Let’s end this blog series with a big one. A real one. A true outdoor adventure where you can get lost in the wilderness and completely forget the outside world. Let’s spend a week in the woods.
A bit of advice I’ve learned from experience before we dive deep into planning: when you are planning a trip for a week or more, be flexible. A week is a long enough time for weather to fluctuate and injuries to happen. When planning mileages for a long trip, its best to plan two routes. One route is a long, challenging trip that is your goal for the week, and the second is a modification of that route that decreases the mileage by about a day’s worth. This modification allots for a day spent in your tent escaping heavy rain or bad weather. It makes sure you can finish the hike in a week if you have to spend a day resting an injured muscle. It allots for a day that you wake up to a beautiful vista and have the urge to never leave this campsite so you just sit on top of the mountain and stare down at a valley of streams and wildflowers and watch deer graze and birds ride the breeze until night has fallen and you feel like you’ve been a witness to the fullness of creation.
Believe me, that day worth the missed miles.
Now, on to Allegheny National Forest.
Allegheny National Forest is Pennsylvania’s only National Forest. It contains nearly 517,000 acres of land clustered in the northwest corner of PA. It has an interesting breakdown of 463,000 of forest, 42,000 of non-forest, and 11,000 acres of water. A really cool feature of this National Forest is that the North Country National Scenic Trial runs the entire north-south length of the reserve. The NCNST is part of the longer, 3,200 mile National Scenic Trail that starts at Crown Point, NY and ends in Lake Sakakawea, North Dakota. All in all, the NCNST runs 96.3 miles through the Allegheny National Forest and provides us with ample distance to walk in a week.
I normally shoot for about 10 to 15 miles a day in my hiking. So, if we say we want to go 15 miles four of the days, and 10 the other three, our goal will be to hike for 90 miles total. It’s up to you if you want to add those 6.3 extra miles to complete the entire trail that lies within the Allegheny National Forest boundaries. Our backup plan will be an 80 mile hike that ends at a convenient parking lot.
Let’s start hiking at the south end of the trail (just for fun). This trail is not a loop, so you’ll need a ride to drop you off, or atlas pick you up at the end of the trail and drive you back to your parked car. Make sure the person you choose to pick you up is very reliable. Set a time frame for this person to meet you at the end of the trail in a week. Cell service is often spotty and phones seem to be out of batteries when you need them the most so a predetermined meeting time is important to have. I say set a time frame because you should give yourself a few hours of leeway to reach the meeting point. Also, let the person picking you up know about your backup plan ending spot. Let them know that if you don’t meet them at either spot in the time you decide that you want them to contact the park rangers.
Here is a map to help you through the upcoming directions.

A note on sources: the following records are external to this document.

Definition struct_tcp_options_received : cty :=
  Struct
    [("ts_recent_stamp", U32); ("ts_recent", typedef_u32); ("rcv_tsval", typedef_u32);
     ("rcv_tsecr", typedef_u32); ("saw_tstamp", Bits 2 1); ("tstamp_ok", Bits 2 1);
     ("dsack", Bits 2 1); ("wscale_ok", Bits 2 1); ("sack_ok", Bits 2 3);
     ("smc_ok", Bits 2 1); ("snd_wscale", Bits 2 4); ("rcv_wscale", Bits 2 4);
     ("saw_unknown", Bits 1 1); ("unused", Bits 1 7); ("num_sacks", typedef_u8);
     ("user_mss", typedef_u16); ("mss_clamp", typedef_u16)].

Definition struct_tcp_sack_block : cty :=
  Struct
    [("start_seq", typedef_u32); ("end_seq", typedef_u32)].
Definition struct_netns_ipv4 : cty :=
  Struct
    [("forw_hdr", PtrTo "struct ctl_table_header");
     ("frags_hdr", PtrTo "struct ctl_table_header");
     ("ipv4_hdr", PtrTo "struct ctl_table_header");
     ("route_hdr", PtrTo "struct ctl_table_header");
     ("xfrm4_hdr", PtrTo "struct ctl_table_header");
     ("devconf_all", PtrTo "struct ipv4_devconf");
     ("devconf_dflt", PtrTo "struct ipv4_devconf"); ("ra_chain", PtrTo "struct ip_ra_chain");
     ("ra_mutex", struct_mutex); ("rules_ops", PtrTo "struct fib_rules_ops");
     ("fib_has_custom_rules", typedef_bool); ("fib_rules_require_fldissect", U32);
     ("fib_main", PtrTo "struct fib_table"); ("fib_default", PtrTo "struct fib_table");
     ("fib_has_custom_local_routes", typedef_bool); ("fib_num_tclassid_users", U32);
     ("fib_table_hash", PtrTo "struct hlist_head"); ("fib_offload_disabled", typedef_bool);
     ("fibnl", PtrTo "struct sock"); ("icmp_sk", Pointer 2 "struct sock");
     ("mc_autojoin_sk", PtrTo "struct sock"); ("peers", PtrTo "struct inet_peer_base");
     ("tcp_sk", Pointer 2 "struct sock"); ("fqdir", PtrTo "struct fqdir");
     ("iptable_filter", PtrTo "struct xt_table"); ("iptable_mangle", PtrTo "struct xt_table");
     ("iptable_raw", PtrTo "struct xt_table"); ("arptable_filter", PtrTo "struct xt_table");
     ("iptable_security", PtrTo "struct xt_table"); ("nat_table", PtrTo "struct xt_table");
     ("sysctl_icmp_echo_ignore_all", U32); ("sysctl_icmp_echo_ignore_broadcasts", U32);
     ("sysctl_icmp_ignore_bogus_error_responses", U32); ("sysctl_icmp_ratelimit", U32);
     ("sysctl_icmp_ratemask", U32); ("sysctl_icmp_errors_use_inbound_ifaddr", U32);
     ("ip_local_ports", struct_local_ports); ("sysctl_tcp_ecn", U32);
     ("sysctl_tcp_ecn_fallback", U32); ("sysctl_ip_default_ttl", U32);
     ("sysctl_ip_no_pmtu_disc", U32); ("sysctl_ip_fwd_use_pmtu", U32);
     ("sysctl_ip_fwd_update_priority", U32); ("sysctl_ip_nonlocal_bind", U32);
     ("sysctl_ip_dynaddr", U32); ("sysctl_ip_early_demux", U32);
     ("sysctl_raw_l3mdev_accept", U32); ("sysctl_tcp_early_demux", U32);
     ("sysctl_udp_early_demux", U32); ("sysctl_fwmark_reflect", U32);
     ("sysctl_tcp_fwmark_accept", U32); ("sysctl_tcp_l3mdev_accept", U32);
     ("sysctl_tcp_mtu_probing", U32); ("sysctl_tcp_mtu_probe_floor", U32);
     ("sysctl_tcp_base_mss", U32); ("sysctl_tcp_min_snd_mss", U32);
     ("sysctl_tcp_probe_threshold", U32); ("sysctl_tcp_probe_interval", typedef_u32);
     ("sysctl_tcp_keepalive_time", U32); ("sysctl_tcp_keepalive_probes", U32);
     ("sysctl_tcp_keepalive_intvl", U32); ("sysctl_tcp_syn_retries", U32);
     ("sysctl_tcp_synack_retries", U32); ("sysctl_tcp_syncookies", U32);
     ("sysctl_tcp_reordering", U32); ("sysctl_tcp_retries1", U32);
     ("sysctl_tcp_retries2", U32); ("sysctl_tcp_orphan_retries", U32);
     ("sysctl_tcp_fin_timeout", U32); ("sysctl_tcp_notsent_lowat", U32);
     ("sysctl_tcp_tw_reuse", U32); ("sysctl_tcp_sack", U32);
     ("sysctl_tcp_window_scaling", U32); ("sysctl_tcp_timestamps", U32);
     ("sysctl_tcp_early_retrans", U32); ("sysctl_tcp_recovery", U32);
     ("sysctl_tcp_thin_linear_timeouts", U32); ("sysctl_tcp_slow_start_after_idle", U32);
     ("sysctl_tcp_retrans_collapse", U32); ("sysctl_tcp_stdurg", U32);
     ("sysctl_tcp_rfc1337", U32); ("sysctl_tcp_abort_on_overflow", U32);
     ("sysctl_tcp_fack", U32); ("sysctl_tcp_max_reordering", U32); ("sysctl_tcp_dsack", U32);
     ("sysctl_tcp_app_win", U32); ("sysctl_tcp_adv_win_scale", U32); ("sysctl_tcp_frto", U32);
     ("sysctl_tcp_nometrics_save", U32); ("sysctl_tcp_moderate_rcvbuf", U32);
     ("sysctl_tcp_tso_win_divisor", U32); ("sysctl_tcp_workaround_signed_windows", U32);
     ("sysctl_tcp_limit_output_bytes", U32); ("sysctl_tcp_challenge_ack_limit", U32);
     ("sysctl_tcp_min_tso_segs", U32); ("sysctl_tcp_min_rtt_wlen", U32);
     ("sysctl_tcp_autocorking", U32); ("sysctl_tcp_invalid_ratelimit", U32);
     ("sysctl_tcp_pacing_ss_ratio", U32); ("sysctl_tcp_pacing_ca_ratio", U32);
     ("sysctl_tcp_wmem", Array 3 U32); ("sysctl_tcp_rmem", Array 3 U32);
     ("sysctl_tcp_comp_sack_nr", U32); ("sysctl_tcp_init_cwnd", U32);
     ("sysctl_tcp_loss_init_cwnd", U32); ("sysctl_tcp_handshake_ts", U32);
     ("sysctl_tcp_tw_timeout", U32); ("sysctl_tcp_comp_sack_delay_ns", U64); ("", Pad 8 64);
     ("", Pad 8 64); ("", Pad 8 64); ("", Pad 8 64); ("", Pad 8 64);
     ("tcp_death_row", struct_inet_timewait_death_row); ("sysctl_max_syn_backlog", U32);
     ("sysctl_tcp_fastopen", U32);
     ("tcp_congestion_control", PtrTo "struct tcp_congestion_ops");
     ("tcp_fastopen_ctx", PtrTo "struct tcp_fastopen_context");
     ("tcp_fastopen_ctx_lock", typedef_spinlock_t);
     ("sysctl_tcp_fastopen_blackhole_timeout", U32);
     ("tfo_active_disable_times", typedef_atomic_t); ("tfo_active_disable_stamp", U64);
     ("sysctl_udp_wmem_min", U32); ("sysctl_udp_rmem_min", U32);
     ("sysctl_udp_l3mdev_accept", U32); ("sysctl_igmp_max_memberships", U32);
     ("sysctl_igmp_max_msf", U32); ("sysctl_igmp_llm_reports", U32); ("sysctl_igmp_qrv", U32);
     ("ping_group_range", struct_ping_group_range); ("dev_addr_genid", typedef_atomic_t);
     ("sysctl_local_reserved_ports", Ptr); ("sysctl_ip_prot_sock", U32);
     ("mr_tables", struct_list_head); ("mr_rules_ops", PtrTo "struct fib_rules_ops");
     ("sysctl_fib_multipath_use_neigh", U32); ("sysctl_fib_multipath_hash_policy", U32);
     ("notifier_ops", PtrTo "struct fib_notifier_ops"); ("fib_seq", U32);
     ("ipmr_notifier_ops", PtrTo "struct fib_notifier_ops"); ("ipmr_seq", U32);
     ("rt_genid", typedef_atomic_t); ("ip_id_key", typedef_siphash_key_t)].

Start at Amsler Springs. There is great drop-off parking area and, of course, a fresh water spring to fill up your water bottle. I’m not going to provide a lot of further direction because I’ve taught you how to plan your own trips in previous posts. Plus, if you are on the trails for a week, the plans you make at the beginning won’t be relevant at the end. I will tell you that to make 90 miles, you have to reach the first parking area off of 321. If you only want to do 80 miles, the parking area off of 265 is where you should meet your ride.
In the past posts, I’ve suggested fairly elaborate meals for sustenance on the trail but, those were short hikes. If you are carrying food for an entire week on your back, simple is best. Here are few of my favorites: Oatmeal or cold cereal for breakfasts (with powdered milk), poptarts and cliff bars as great light and calorie dense snacks, hummus and pita or peanut butter and bagels for lunch, mac and cheese or rice pilaf for dinner. My favorite place to shop for backpacking dinners is the ethnic food aisles at the grocery stores because there are interesting rice, noodle, and curry dishes in minimal packaging.
I hope you have a great trip! I hope you tread lightly and breath deeply. Enjoy this bountiful gift of the Earth that we have received.